Camp was on the various collegiate football rules committees that developed the American game from his time as a player at Yale until his death. English Rugby rules at the time required a tackled player, when the ball was "fairly held", to put the ball down immediately for scrummage. Camp proposed at the US College Football 1880 rules convention that the contested scrummage be replaced with a "line of scrimmage" where the team with the ball started with uncontested possession. This change effectively created the evolution of the modern game of American football from its rugby football origins. He is credited with innovations such as the snap-back from center, the system of downs, and the points system, as well as the introduction of the now-standard offensive arrangement of players; a seven-man offensive line and a four-man backfield consisting of a quarterback, two halfbacks, and a fullback. Camp was also responsible for introducing the "safety", the awarding of two points to the defensive side for tackling a ball carrier in his own end zone followed by a free kick by the offense from its own 20-yard line to restart play. This is significant, as rugby union has no point value award for this action, but instead awards a scrum to the attacking side five meters from the goal line.

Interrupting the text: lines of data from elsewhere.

(** * pixbin: the Pixbin Python SDK client, embedded and verified

    A shallow embedding of [src/pixbin/client.py]: the URL signer, the
    transport error mapping, the three-phase upload with its status poll,
    the transformed-variant download and the parameter builders.

    Conventions of the embedding.
    - A Python [str] is a Rocq [string] holding the UTF-8 bytes of the text,
      so [s.encode()] is the list of its bytes and f-string interpolation of
      strings is concatenation.
    - A Python [int] is a [Z]; clock readings and float durations are exact
      rationals ([Q], in seconds).
    - Effects go through an explicit [World]: a clock, a file system, the
      outcomes of the coming network exchanges, and a log of what was done.
    - The requests of the session go to the client's own base URL, with its
      own timeout. The storage request is made of what the server sent, so
      what [requests] does with a URL and with form fields before it sends
      anything is part of the model there. *)

From Stdlib Require Import ZArith QArith List Bool Lia Lqa.
From Stdlib.Strings Require Import String Ascii Byte.
From Stdlib Require Import DecimalString DecimalPos DecimalZ.
Import ListNotations.
Local Open Scope string_scope.
Local Open Scope Z_scope.

(** ** Strings and bytes *)

Module Str.

(** [str(n)] for a Python int. *)
Definition of_int (n : Z) : string := NilZero.string_of_int (Z.to_int n).

(** [s[:n]]. *)
Fixpoint take (n : nat) (s : string) : string :=
  match n, s with
  | S n', String c r => String c (take n' r)
  | _, _ => EmptyString
  end.

(** [s.rstrip("/")]: every trailing slash is removed. *)
Fixpoint rstrip_slash (s : string) : string :=
  match s with
  | EmptyString => EmptyString
  | String c r =>
      match rstrip_slash r with
      | EmptyString => if Ascii.eqb c "/" then EmptyString else String c EmptyString
      | r' => String c r'
      end
  end.

(** [s.encode()]: the UTF-8 bytes of the text. *)
Definition encode (s : string) : list byte := list_byte_of_string s.

(** [n] slashes. *)
Fixpoint slashes (n : nat) : string :=
  match n with
  | O => EmptyString
  | S n' => String "/" (slashes n')
  end.

Definition ends_with_slash (s : string) : Prop :=
  exists p, s = p ++ "/".

(** [all p s]: every character of [s] satisfies [p]. *)
Fixpoint all (p : ascii -> bool) (s : string) : bool :=
  match s with
  | EmptyString => true
  | String c r => p c && all p r
  end.

(** [sub in s]. *)
Fixpoint contains (sub s : string) : bool :=
  prefix sub s ||
  match s with
  | EmptyString => false
  | String _ r => contains sub r
  end.

End Str.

In 2011, reviewing Camp's role in the founding of the sport and of the NCAA, Taylor Branch also credited Camp with cutting the number of players on a football team from 15 to 11 and adding measuring lines to the field. However, Branch noted that the revelation in a contemporaneous McClure's magazine story of "Camp's $100,000 slush fund", along with concern about the violence of the growing sport, helped lead to President Theodore Roosevelt's intervention in the sport. The NCAA emerged from the national talks but worked to Yale's disadvantage relative to rival (and Roosevelt's alma mater) Harvard, according to Branch.[3]